School seemed to fly by and I was afraid of Carter finding the cut later. I planned on staying at her house after practice to explain it. After practice I drove her home. We got out of the car and walked to the house. We got inside and immediately started kissing. Carter saw my wrist and got pissed off.
"You want to explain why the hell you did this? Scotty! Why?!" She yelled at me and stormed out of the house before she could get an answer. I had seen a scar on her arm though and I knew it was fresh as in it had been done today at some point. I didn't think she would cut herself at school though so I knew she had to have done it this morning but why? Who could have upset her to the point of her adding another scar for this year of her life? I had to stop her somehow but I had no clue how to. I felt powerless and that really upset me in so many ways. I really wanted to help her but she probably wouldn't listen to a bipolar boy who had cut himself the previous night. Had she known this morning and not called me out on it? No that was impossible she would have called me out about it even if we were in front of everyone at the school.
"Carter! I saw that you have a fifteenth scar so it's not like you're perfect either." I went after her out the door.
"You upset me this morning. I cut myself and patched it up in the woods." She started to cry. "You never did though. Why now? You don't really love me either do you? You just said that today so that I wouldn't flip like this about your scar when I saw it. Well Scotty you thought wrong because I'm still flipping out."
"I wanted to know what got you so happy afterwards. I also didn't take my medicine last night. Carter, I never will again I swear. Please swear you'll never do it again either. I also can't believe you would think that I'd lie to you about loving you just so that you wouldn't flip about my cut. I would never say something like that unless I really meant it. I really do mean it Carter. The cut didn't make me want to say it either. I love you Carter. I never want to lose you. I will always be here for you no matter what.
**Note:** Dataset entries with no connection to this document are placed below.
(** * Knee-Braced: the exercise session coordinator and its network adapters

    A shallow embedding of

    - [PatientDashboard] (the React component holding the session slot, the
      start/complete handlers, the reconciliation effect and the
      recommendation fetcher), and
    - [server/routes.ts] (the webhook forwarder and [safeParseJSON]),

    followed by the properties the design document states about them.

    Modelling conventions.

    - The component's [useState] cells and the observables of the device hook
      form one record, [State].  A handler reads the cells it closes over
      when it is called (a click calls the handler of the latest render) and
      writes them through the setters.  The synchronous calls ([toast],
      [console.error], [stopRecording], [setTimeout]) are taken not to
      throw.
    - A handler is a program, [Prog]: a tree of state updates, calls to the
      outside and [await]s, with JavaScript's [try]/[catch]/[finally].  A
      thrown exception keeps the state and the log of calls, as in
      JavaScript.
    - Everything outside the component (device gateway, record store, HTTP,
      clock, [JSON.parse]) is an oracle, [World]: a call is appended to the
      history of issued calls and the oracle answers from that history, so
      the outcome of every single call is arbitrary.
    - A program is given meaning twice.  [run] executes one handler alone,
      every awaited call settling at once.  [Turn] is the event loop: a
      handler runs up to its next [await] and is suspended there, other
      handlers and settlements take their turns in any order, and the
      effects of the component run after every turn. *)

From Stdlib Require Import String List ZArith QArith Bool.
Import ListNotations.

Local Open Scope string_scope.
Local Open Scope list_scope.
Local Open Scope Z_scope.

Set Implicit Arguments.

(* ================================================================== *)
(** * JavaScript values *)
(* ================================================================== *)

(** A thrown value, as far as the code observes one: [error instanceof
    Error], [error?.message] and [String(error)]. *)
Record JsError := mkError {
  instanceof_Error : bool;
  message : option string;
  toString : string
}.

(** The settlement of a call: a value, or a thrown / rejected error. *)
Inductive Result (A : Type) : Type :=
| Ok (a : A)
| Throw (e : JsError).
Arguments Ok {A} a.
Arguments Throw {A} e.

(** JSON values as [JSON.parse] and [response.json()] deliver them; an
    object is its list of own properties. *)
#[local] Unset Elimination Schemes.
Inductive json : Type :=
| JNull
| JBool (b : bool)
| JNum (q : Q)
| JStr (s : string)
| JArr (items : list json)
| JObj (fields : list (string * json)).
#[local] Set Elimination Schemes.

Fixpoint assoc {A} (k : string) (l : list (string * A)) : option A :=
  match l with
  | [] => None
  | (k', v) :: rest => if String.eqb k k' then Some v else assoc k rest
  end.

(** [data?.k] for a property name [k] that no prototype defines (the names
    read by the code are [recommendations] and [recommendedExercise]):
    [None] is [undefined]. *)
Definition prop (k : string) (data : json) : option json :=
  match data with
  | JObj fields => assoc k fields
  | _ => None
  end.

(** ToBoolean on a string. *)
Definition truthy_string (s : string) : bool := negb (String.eqb s "").

(** ToBoolean on a [string | null] cell. *)
Definition truthy (o : option string) : bool :=
  match o with
  | Some s => truthy_string s
  | None => false
  end.

(** ToBoolean on a possibly undefined JSON value. *)
Definition truthy_json (o : option json) : bool :=
  match o with
  | None => false
  | Some JNull => false
  | Some (JBool b) => b
  | Some (JNum q) => negb (Qnum q =? 0)
  | Some (JStr s) => truthy_string s
  | Some (JArr _) => true
  | Some (JObj _) => true
  end.

(** [Array.isArray]. *)
Definition isArray (o : option json) : bool :=
  match o with
  | Some (JArr _) => true
  | _ => false
  end.

(** [a || b] on strings read through [?.]. *)
Definition or_default (o : option string) (d : string) : string :=
  match o with
  | Some s => if truthy_string s then s else d
  | None => d
  end.

(* ================================================================== *)
(** * Data model *)
(* ================================================================== *)

Inductive Status := assigned | in_progress | completed.

Definition Status_eqb (a b : Status) : bool :=
  match a, b with
  | assigned, assigned => true
  | in_progress, in_progress => true
  | completed, completed => true
  | _, _ => false
  end.

Record AssignedExercise := mkAssigned {
  id : string;
  exerciseId : string;
  exerciseName : string;
  targetAngleMin : Z;
  targetAngleMax : Z;
  targetReps : Z;
  targetDuration : Z;
  status : Status;
  assignedAt : Z;
  completedAt : option Z
}.

Record UserProfile := mkProfile { uid : string }.

(** The partial-field objects handed to the record store. *)
Record AssignedPatch := mkAssignedPatch {
  ap_status : Status;
  ap_completedAt : option Z
}.

Record ProgressFields := mkProgressFields {
  pf_patientId : string;
  pf_exerciseId : string;
  pf_assignedExerciseId : string;
  pf_sessionStartTime : Z
}.

Record ProgressPatch := mkProgressPatch {
  pp_status : Status;
  pp_sessionEndTime : Z;
  pp_completedAt : Z
}.

(** An HTTP response as the code reads it: [status], [ok] and the body,
    whose download may itself fail. *)
Record Response := mkResponse {
  r_status : Z;
  r_ok : bool;
  r_text : Result string
}.

(* ================================================================== *)
(** * Programs *)
(* ================================================================== *)

Section Programs.

(** [St]: the mutable state; [W]: the environment; [Ev]: the entries of the
    log of calls; [Call R]: the asynchronous calls that settle with an
    [R]. *)
Variables (St W Ev : Type) (Call : Type -> Type).

Inductive Prog (A : Type) : Type :=
| Ret (a : A)
| Raise (e : JsError)
| Closure (k : St -> Prog A)
| Update (f : St -> St) (k : Prog A)
| Emit (e : Ev) (k : Prog A)
| Query (R : Type) (q : W -> list Ev -> R) (k : R -> Prog A)
| Await (R : Type) (c : Call R) (k : Result R -> Prog A).

Arguments Ret {A} a.
Arguments Raise {A} e.
Arguments Closure {A} k.
Arguments Update {A} f k.
Arguments Emit {A} e k.
Arguments Query {A R} q k.
Arguments Await {A R} c k.

Fixpoint bind {A B} (p : Prog A) (k : A -> Prog B) : Prog B :=
  match p with
  | Ret a => k a
  | Raise e => Raise e
  | Closure f => Closure (fun s => bind (f s) k)
  | Update f p' => Update f (bind p' k)
  | Emit e p' => Emit e (bind p' k)
  | Query q f => Query q (fun r => bind (f r) k)
  | Await c f => Await c (fun r => bind (f r) k)
  end.

(** [try { body } catch (error) { handler error }] *)
Fixpoint try_catch {A} (body : Prog A) (handler : JsError -> Prog A)
  : Prog A :=
  match body with
  | Ret a => Ret a
  | Raise e => handler e
  | Closure f => Closure (fun s => try_catch (f s) handler)
  | Update f p' => Update f (try_catch p' handler)
  | Emit e p' => Emit e (try_catch p' handler)
  | Query q f => Query q (fun r => try_catch (f r) handler)
  | Await c f => Await c (fun r => try_catch (f r) handler)
  end.

(** [try { body } finally { final }]: [final] runs on both exits; its own
    exception, if any, replaces the settlement of [body]. *)
Fixpoint try_finally {A} (body : Prog A) (final : Prog unit) : Prog A :=
  match body with
  | Ret a => bind final (fun _ => Ret a)
  | Raise e => bind final (fun _ => Raise e)
  | Closure f => Closure (fun s => try_finally (f s) final)
  | Update f p' => Update f (try_finally p' final)
  | Emit e p' => Emit e (try_finally p' final)
  | Query q f => Query q (fun r => try_finally (f r) final)
  | Await c f => Await c (fun r => try_finally (f r) final)
  end.

(** The cells a handler closes over. *)
Definition closure : Prog St := Closure (fun s => Ret s).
I will be here to help you through everything. I love you and I always will." I hugged her tightly.
"I love you too." She held onto me.
"Do you swear?" I questioned. I worried that if I took away her cutting that she'd do something worse. I worried that she would possibly go and do something so bad that it would make it so that I would never see her again. It worried me and it scared me if she agreed to this I would always be by her side to lend her a shoulder to cry on or someone to vent to about anything. I would be here for her no matter what. I didn't want to lose her for any reason at all. I would make her swear that she would not do anything else to herself no matter how upset she was. I would always be near so that nothing would happen to her.
"I don't know." She looked me in the eyes and started to cry.